## What to produce
Once the line containing "going to the even significand, with" is found, set down that line and each one after it exactly, through the end of the entries.

## Material for the task
(** * Vault Reconciliation Engine: a shallow embedding of the backend services

    The Python services of [backend/src] are embedded as functions over an
    explicit state: the service object ([self]), the outside world behind
    the two gateways (Starknet ledger, Extended exchange) and the list of
    gateway calls a run emits.  A Python float is the rational it denotes
    ([Q]).  Where a result depends on the rounding of binary64, in the bps
    test of the reporter, in the valuation of a withdrawal and in the
    conversion of an amount to raw units, the operation is the exact one
    followed by the rounding to the nearest float ([Float.round]); the
    other sums, differences and comparisons of amounts are exact. *)

From Stdlib Require Import ZArith QArith Qabs Qround Qpower.
From Stdlib Require Import List String Bool Lia Lqa.
Import ListNotations.

Set Implicit Arguments.

(** ** Binary64 arithmetic

    A finite float is a rational [m * 2^e] with [|m| < 2^53] and
    [e >= -1074].  [round] gives the float nearest to a rational, a tie
    going to the even significand, with gradual underflow below
    [2^-1022]; overflow to an infinity, beyond [1.8e308], is not
    modelled. *)

Module Float.

(** [floor(log2 x)] of a positive rational. *)
Definition ilog2 (x : Q) : Z :=
  let k := (Z.log2 (Qnum x) - Z.log2 (Z.pos (Qden x)))%Z in
  if Qle_bool (2 ^ k) x then k else (k - 1)%Z.

(** The integer nearest to [y], a tie going to the even one. *)
Definition nearest_even (y : Q) : Z :=
  let f := Qfloor y in
  match Qcompare (y - inject_Z f) (1 # 2) with
  | Lt => f
  | Gt => (f + 1)%Z
  | Eq => if Z.even f then f else (f + 1)%Z
  end.

(** The exponent of the unit in the last place of the float nearest to
    [x]: 53 bits of significand, and the exponent of the subnormals at
    the least. *)
Definition ulp_exponent (x : Q) : Z :=
  Z.max (ilog2 (Qabs x) - 52) (-1074).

## Your response
    going to the even significand, with gradual underflow below
    [2^-1022]; overflow to an infinity, beyond [1.8e308], is not
    modelled. *)

Module Float.

(** [floor(log2 x)] of a positive rational. *)
Definition ilog2 (x : Q) : Z :=
  let k := (Z.log2 (Qnum x) - Z.log2 (Z.pos (Qden x)))%Z in
  if Qle_bool (2 ^ k) x then k else (k - 1)%Z.

(** The integer nearest to [y], a tie going to the even one. *)
Definition nearest_even (y : Q) : Z :=
  let f := Qfloor y in
  match Qcompare (y - inject_Z f) (1 # 2) with
  | Lt => f
  | Gt => (f + 1)%Z
  | Eq => if Z.even f then f else (f + 1)%Z
  end.

(** The exponent of the unit in the last place of the float nearest to
    [x]: 53 bits of significand, and the exponent of the subnormals at
    the least. *)
Definition ulp_exponent (x : Q) : Z :=
  Z.max (ilog2 (Qabs x) - 52) (-1074).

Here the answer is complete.